Oracle has added 13 more services to the Always Free tier of its public cloud IaaS in a bid to attract more developers and thus seed business for the broader platform.
The company introduced the Always Free offering for Oracle Cloud Infrastructure (OCI) in 2019. Initially, it included foundational services such as compute, storage and Oracle's flagship database. The new additions include instances based on Arm-based Ampere A1 processors, Autonomous JSON Database, NoSQL database, the APEX application development toolkit, logging, Oracle's service connector hub, application performance monitoring, load balancers, virtual private network, OCI's Security Zones feature and OCI Bastion, among others.
The Always Free tier caps usage on the services but aims to provide enough resources to build viable production applications. For example, the Autonomous JSON database Always Free tier allows up to 1 OCPU and 20 GB storage, while the APEX free offering supports up to six simultaneous users. The Always Free tier for OCI Logging provides 10 GB storage per month.
Oracle is trying to gain market share for OCI against rival cloud providers -- in particular AWS. While AWS has a free tier, "it's so complicated that nobody can understand it," said Dan Gerrity, senior vice president of developer services for OCI. This can lead to users running up charges unintentionally, as some complained in a lengthy Twitter thread last month.
OCI Always Free has guardrails in place, Gerrity said. "You can't use resources that cost money, so you can't make a mistake." AWS didn't respond to a request for comment.
But Oracle's Always Free rollout had its bumps, as well. For example, initially Oracle didn't include load balancers in the tier, Gerrity said. "If a developer is going to build a proof of concept, they need a load balancer."
Dan GerritySenior vice president of developer services, Oracle Cloud Infrastructure
The company also intends to revert to prior form. "Oracle used to give really opinionated guidance about how to build an application," Gerrity said. "We're going to get back into that business. We're going to tell people how to build a modern app."
Oracle has targeted six classes of applications for the Always Free tier resources, including as mobile web, messaging-based apps, event-driven apps and database apps. The additional 13 services make it possible for this wide variety of applications to be built with the Always Free tier, according to Gerrity. "If you want to build a modern app, you can do it with Oracle, and here's the proof," he said.

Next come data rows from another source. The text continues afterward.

Lemma window_progress l c s r t h :
  progress_ok l h -> progress_ok (latch_note_window l c s r t) (LWindow c s r t :: h).
Proof.
  intros [Hn Hev]. pose proof (note_window_frame l c s r t) as (Hc & Ha & Hac & _).
  unfold progress_ok. rewrite Hc, Ha, Hac. clear Hc Ha Hac. unfold latch_note_window.
  destruct (la_active l) eqn:Hact; simpl.
  2: { split; [done|]. intros Hp. by destruct (Hev Hp) as [? _]. }
  destruct (Z.eqb_spec (la_active_cred l) c) as [Heqc|Hne]; simpl.
  2: { split; [done|]. intros Hp. destruct (Hev Hp). split; [done|].
       apply evidence_keep; [| |done]; simpl; by rewrite (proj2 (Z.eqb_neq c (la_active_cred l))). }
  subst c. destruct s; simpl.
  - split; [done|]. intros Hp. destruct (Hev Hp). split; [done|].
    apply evidence_keep; [| |done]; simpl; by rewrite andb_false_r.
  - split; [lia|lia].
  - destruct (Z.eqb_spec (la_agree_n l) 0) as [Hz|Hz]; simpl.
    + destruct (Z.ltb_spec r 0); simpl; [split; lia|].
      destruct (Z.ltb_spec r (lc_clear_min_mm (la_cfg l))); simpl; [split; lia|].
      rewrite Hz. simpl. split; [lia|]. intros _. split; [done|].
      by apply evidence_start.
    + destruct Hev as [_ Hev]; [lia|].
      destruct (Z.ltb_spec (la_agree_n l) 255); simpl; (split; [lia|]); intros _;
        (split; [done|]); (eapply evidence_extend; [|exact Hev]); lia.
  - split; [done|]. intros Hp. destruct (Hev Hp). split; [done|].
    apply evidence_keep; [| |done]; simpl; by rewrite andb_false_r.
Qed.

Beyond resource limits, Always Free apps are restricted to one OCI zone and thus don't allow for resiliency and failover scenarios, which are critical for any mission-critical production application. Oracle's intent is to get customers that built proofs of concept with Always Free to upgrade and pay for those capabilities while scaling their applications up and out, generating revenue for OCI.
The Always Free tier has seen more than 100% usage growth in the last year, Gerrity said. He declined to provide a specific number of developer signups.
OCI is Oracle's second effort at building a public cloud. Its first attempt, now dubbed OCI Classic, was based in part on OpenStack and failed to gain many customers. OCI also provides the infrastructure for many of Oracle's SaaS applications, but it remains well behind AWS, Microsoft and Google in IaaS and PaaS. Oracle hopes that courting developers effectively will help it gain share on the infrastructure and platform layers.
Every cloud vendor wants to do the same thing, of course. That makes free tiers a must, said Holger Mueller, an analyst at Constellation Research.
"All vendors need to do that -- even AWS --- for new services [in order to] juice the pump," he said.
"It's hard to find the right balance with what is enough for a developer to learn and evaluate, and for an enterprise to evaluate a prototype. That's where the value is."